Butins et cætera - chapitre 8

Vogue à l’âme

Le 30/07/2009

Au loin, de retour du port, dix dames enjambaient en procession le vieux pont de fonte à bascule. Seules et silencieuses, ou par deux en conversation lorsqu’on y prêtait plus attention. La dizaine de madames avaient passé la nuit sur un vraquier à quai, arrivé la veille à l’aube, à écumer les cabines de marins approximativement polyglottes et interdits d’débarquer. C’est la municipalité qui avait rincé en secret en guise de cadeau d’adieu. Le Carmel Toupickt, pavillon de complaisance, vingt-cinq mille tonnes de mélasse à fond de cale, passerait pour l’histoire portuaire de la ville pour le dernier cargo à avoir accosté en présidence, quai Woodrooh Jefferson Wilson. Le Carmel Toupickt et les navires de ce tonneau iraient voir ailleurs.

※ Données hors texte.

(** * vitgo: manifest analysis, configuration defaults and the guarded asset server

    A shallow embedding of [utils.go] and [asset-server.go].

    Go strings are byte sequences and are modelled by [string] (lists of
    8-bit [ascii]); Go maps with string keys are [gmap string string] (a
    nil map and an empty map answer every lookup alike); a Go [int] status
    code is a [Z].  Functions that mutate their receiver return the new
    value of the receiver; functions that return [(T, error)] return a
    [result]. *)

From stdpp Require Import base strings list gmap pretty.
From Stdlib Require Import ZArith Ascii String.

Open Scope string_scope.

(** ** Go runtime notions shared by both files *)

Module Go.

(** Go's [error] values, as far as the code distinguishes them: it only
    tests [err != nil] and passes errors on. *)
Inductive error : Type :=
| ErrNotExist (path : string)
| ErrInvalid (path : string)
| ErrPermission (path : string)
| ErrMsg (msg : string).

(** A Go result pair [(T, error)]: exactly one side is meaningful. *)
Inductive result (A : Type) : Type :=
| Ok (a : A)
| Err (e : error).
Arguments Ok {A} a.
Arguments Err {A} e.

Definition is_ok {A} (r : result A) : bool :=
  match r with Ok _ => true | Err _ => false end.

(** [strings.Split(s, sep)] for a one-byte separator: the pieces between
    the separators, in order; always at least one piece. *)
Fixpoint strings_Split (s : string) (sep : ascii) : list string :=
  match s with
  | EmptyString => [EmptyString]
  | String c s' =>
      if Ascii.eqb c sep then EmptyString :: strings_Split s' sep
      else match strings_Split s' sep with
           | piece :: pieces => String c piece :: pieces
           | [] => [String c EmptyString]
           end
  end.
(* ===== verification/_CoqProject ===== *)
-Q . S2P
Prelude.v
Integer.v
BitVector.v
Node.v
Cardinality.v
BitblastUtils.v
BitblastStrategies.v
BitblastCorrect.v
Circuits.v
CnfStream.v
CnfCorrect.v
Context.v
ContextCorrect.v
ContextSession.v
ContextMM.v
ContextMMCorrect.v
CDO.v
CDList.v
CDQueue.v
CDHashMap.v
CDHashMapCorrect.v
BVRules.v
BVRulesCorrect.v
BVEvalCorrect.v
BVCoreCorrect.v
NaryOps.v
BVSimplify.v
BVSimplifyCorrect.v
BVNormalize.v
BVNormalizeCorrect.v
BVLinearCorrect.v
BVBitwiseCorrect.v
Subterm.v
BVSolveEq.v
BVSolveEqCorrect.v
BVRewriter.v
BVRewriterCorrect.v
BVRewriteTheorems.v
BoolRewriter.v
BoolRewriterCorrect.v
RewriterLoop.v
RewriterLoopCorrect.v
BoolFormulas.v
EagerBitblaster.v
PlainCircuits.v
EagerCorrect.v
EagerSat.v
CircuitPropagator.v
CircuitCorrect.v
Substitutions.v
SubstitutionsCorrect.v
NonClausal.v
NonClausalCorrect.v
CDInsertHashMap.v
CDInsertHashMapCorrect.v
EqualityEngine.v
EqualityClasses.v
EqualityBacktrack.v
EqualityForest.v
EqualityClosure.v
EqualityPropagate.v
EqualityNodes.v
EqualityTerms.v
EqualityAdd.v
EqualityModel.v
EqualityEngineCorrect.v
EqualityExplain.v
EqualityExplainCorrect.v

Désormais, les pontons poisseux et miséreux accueilleraient, en port-étape, d’autrement luxueux paquebots et touristes de croisière. La dernière lubie « dans le sens de l’histoire » d’un bourg mégalo-métropolitain en extension. La Loire, gorgée d’eaux salées, atteignait sa cote d’évasion. Il était temps pour la coque de décaniller. L’orge pour les Chinetoques gonflait ras les cales du rafiot. Le mécanicien fit ronfler la machine. Une fumée noire poussée par le vent du large lécha en panache la flèche de la grue Titan grise, ultime souillure marchande, tache de suie authentique, titanesque pour ce chef-d’œuvre de métal en instance d’inscription patrimoniale au musée de la ville. Mais retournons à nos tontes de moutons !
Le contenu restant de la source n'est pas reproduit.